Not sure what you mean as there is no typo in the example. http://localhost:3000/.notifications/WebSocketChannel2023/ is the default URL that the CSS will generate for the websocket channel if it is enabled.

I understand that http://localhost:3000/.notifications/WebSocketChannel2023/ is a Subscription Resource which subscription client can use to request Notification Channel of type WebSocketChannel2023.

@joachimvh can you help me with a short guidance on how to add support for StreamingHTTPChannel2023? I created dedicated issue for it https://github.com/CommunitySolidServer/CommunitySolidServer/issues/1574

CxRes commented 1 year ago

@elf-pavlik @joachimvh I presumed the path would be named /notifications/<channel>, and not /.notifications/<channel>. Though not technically wrong, it is a strange name for a path, that's all!

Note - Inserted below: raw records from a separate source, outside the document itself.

(** ** Examples *)
Definition cluster_with (plugins : list Plugin) (primary : string) : Cluster :=
  {| cl_Namespace := "ns"; cl_Name := "my-cluster"; cl_Plugins := plugins;
     cl_ServerTLSSecret := None; cl_CurrentPrimary := primary |}.
(** Requests are named after the object they carry. *)
Definition example_machinery (Q : Quantities) : @Machinery Q := {|
  GetKind s := if decide (s = "pod") then Ok "Pod" else Ok "Cluster";
  DecodeCluster s :=
    if decide (s = "running") then Ok example_cluster
    else if decide (s = "new") then Ok (cluster_with (cl_Plugins example_cluster) "")
    else if decide (s = "disabled") then Ok (cluster_with [] "my-cluster-1")
    else Err (ExtErr "decode");
  DecodePod _ := Err (ExtErr "decode");
  CreateClusterPatch _ _ := Ok "patch";
  CreatePodPatch _ _ := Ok "patch"
|}.
#[local] Instance rx_quantities : Quantities := example_quantities.
#[local] Instance rx_machinery : Machinery := example_machinery rx_quantities.

Definition rx_pd (clusterRef : string) : PgDoorman :=
  {| pd_Namespace := "ns"; pd_Name := "my-cluster-doorman"; pd_Generation := 1; pd_Deleting := false;
     pd_Finalizers := [];
     pd_Spec := {| ClusterRef := clusterRef; Pools := ∅; General := None; Prometheus := None |};
     pd_ObservedGeneration := 0; pd_Conditions := [] |}.
Definition rx_rbac : key := ("ns", "my-cluster-pg-doorman").
(** A store with legacy RBAC, a rendered Secret and these PgDoormen. *)
Definition rx_world (pds : list PgDoorman) : mem :=
  mem_of (KState (list_to_map ((λ p, (pgdoorman_key p, p)) <$> pds)) ∅
    {[ ("ns", "my-cluster-doorman-config") :=
         {| sec_Namespace := "ns"; sec_Name := "my-cluster-doorman-config"; sec_Labels := ∅; sec_Type := "";
            sec_Data := ∅; sec_Owner := None; sec_ResourceVersion := "" |} ]} ∅ {[ rx_rbac ]} {[ rx_rbac ]}).
Definition rx_pre (resource : string) (w : mem) : res ReconcilerHooksResult * mem :=
  pre "img" default_ranger resource w.

Lemma rx_kind_new : GetKind "new" = Ok "Cluster".
Proof. reflexivity. Qed.
Lemma rx_kind_running : GetKind "running" = Ok "Cluster".
Proof. reflexivity. Qed.
Lemma rx_kind_disabled : GetKind "disabled" = Ok "Cluster".
Proof. reflexivity. Qed.
Lemma rx_decode_new : DecodeCluster "new" = Ok (cluster_with (cl_Plugins example_cluster) "").
Proof. reflexivity. Qed.
Lemma rx_decode_running : DecodeCluster "running" = Ok example_cluster.
Proof. reflexivity. Qed.
Lemma rx_decode_disabled : DecodeCluster "disabled" = Ok (cluster_with [] "my-cluster-1").
Proof. reflexivity. Qed.
Lemma rx_keyed pds : map_Forall (λ k s, service_key s = k) (services (view (rx_world pds))).
Proof. apply map_Forall_empty. Qed.

(** The CR is missing: the new cluster waits, the running one does not. *)
Lemma pre_requeues_only_creation_witness :
  (rx_pre "new" (rx_world [])).1 = Ok requeue ∧
  (rx_pre "running" (rx_world [])).1 = Ok continue_ ∧
  view (rx_pre "new" (rx_world [])).2 = view (rx_world []).
Proof.
  split; [vm_compute; reflexivity|]. split; [vm_compute; reflexivity|].
  destruct (pre_requeues_only_creation "img" default_ranger "new" (cluster_with (cl_Plugins example_cluster) "")
    (rx_world []) requeue (rx_pre "new" (rx_world [])).2 rx_kind_new rx_decode_new (rx_keyed _)) as [_ H].
  - vm_compute. reflexivity.
  - by apply H.
Defined.

Lemma pre_converges_witness :
  let w := rx_world [rx_pd "my-cluster"] in
  let w1 := (rx_pre "running" w).2 in
  gone (legacy_rbac example_cluster) (view w1) ∧ pooler_service example_cluster 6433 (view w1) ∧
  view (rx_pre "running" w1).2 = view w1.
Proof.
  intros w w1.
  destruct (pre_converges "img" default_ranger default_ranger "running" example_cluster w continue_ w1
    w1 (rx_pre "running" w1).1 (rx_pre "running" w1).2 rx_kind_running rx_decode_running (rx_keyed _)) as (_ & H & Hid).
  - vm_compute. reflexivity.
  - reflexivity.
  - apply surjective_pairing.
  - destruct (H (rx_pd "my-cluster")) as (_ & Hg & Hp); [vm_compute; reflexivity..|]. by split_and!.
Defined.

CxRes commented 1 year ago

Regarding the two points you raise: In my understanding the RDF is all that matters not the serializations, All the examples, (in the code boxes) are non-normative. So the second example, being equivalent to the first, is an equally valid response, and Clients must be prepared to handle that. Ditto for the server. I would also presume, like you describe, that internally you would handle these as triples; that way you can also support other formats (allowing clients to content-negotiate with you).

Based on your feedback (sample of one will do for now), we will discuss if we can make these things more explicit going forward.

csarven commented 1 year ago

I'll respond to the other points later but for now want to comment about the RDF/JSON-LD discussion:

RDF is the language and JSON-LD is the required format (for minimum interop.) Other concrete RDF syntaxes can be negotiated.

joachimvh commented 1 year ago

Thanks for the explanation, I will update the CSS PR then to interpret the subscription requests as RDF instead of JSON. My only point related to that then is that I don't see in the specification how to go from the data model to RDF data as it doesn't specify the ontology and how the data model properties relate to that.

Though not technically wrong, it is a strange name for a path, that's all!

We generally use URLs with a dot in them for parts of the server that are not part of the core Solid protocol data management to differentiate between them, but can always be customized by whoever sets up the server.

elf-pavlik commented 1 year ago

I think the problem comes from the vocab and the JSON-LD context being stuck in a PR https://github.com/solid/vocab/pull/85

@joachimvh do you think JSON-LD frame would also be needed or we can reliably just compact it with provided JSON-LD context?

joachimvh commented 1 year ago

@joachimvh do you think JSON-LD frame would also be needed or we can reliably just compact it with provided JSON-LD context?

That depends on what your goal is. I was just talking about the link between the data model and the RDF ontology.

Framing would be necessary if you want server/clients to support a specific JSON-LD formatting. As a reference, for discovery CSS currently uses turtle by default, which you can content negotiate to JSON-LD but it's not going to be pretty JSON. If I dump that JSON into the JSON-LD playground I get the following JSON-LD:

{
  "@context": [ "https://www.w3.org/ns/solid/notification/v1" ]
  "@graph": [
    {
      "id": "http://localhost:3000/.well-known/solid",
      "type": "http://www.w3.org/ns/pim/space#Storage",
      "subscription": [
        "http://localhost:3000/.notifications/WebSocketChannel2023/"
      ]
    },
    {
      "id": "http://localhost:3000/.notifications/WebSocketChannel2023/",
      "channelType": "notify:WebSocketChannel2023",
      "feature": [
        "accept",
        "notify:endAt",
        "notify:rate",
        "notify:startAt",
        "state"
      ]
    }
  ]
}

Which is fine if you interpret it as an RDF resource but not if you expect a certain format to the JSON.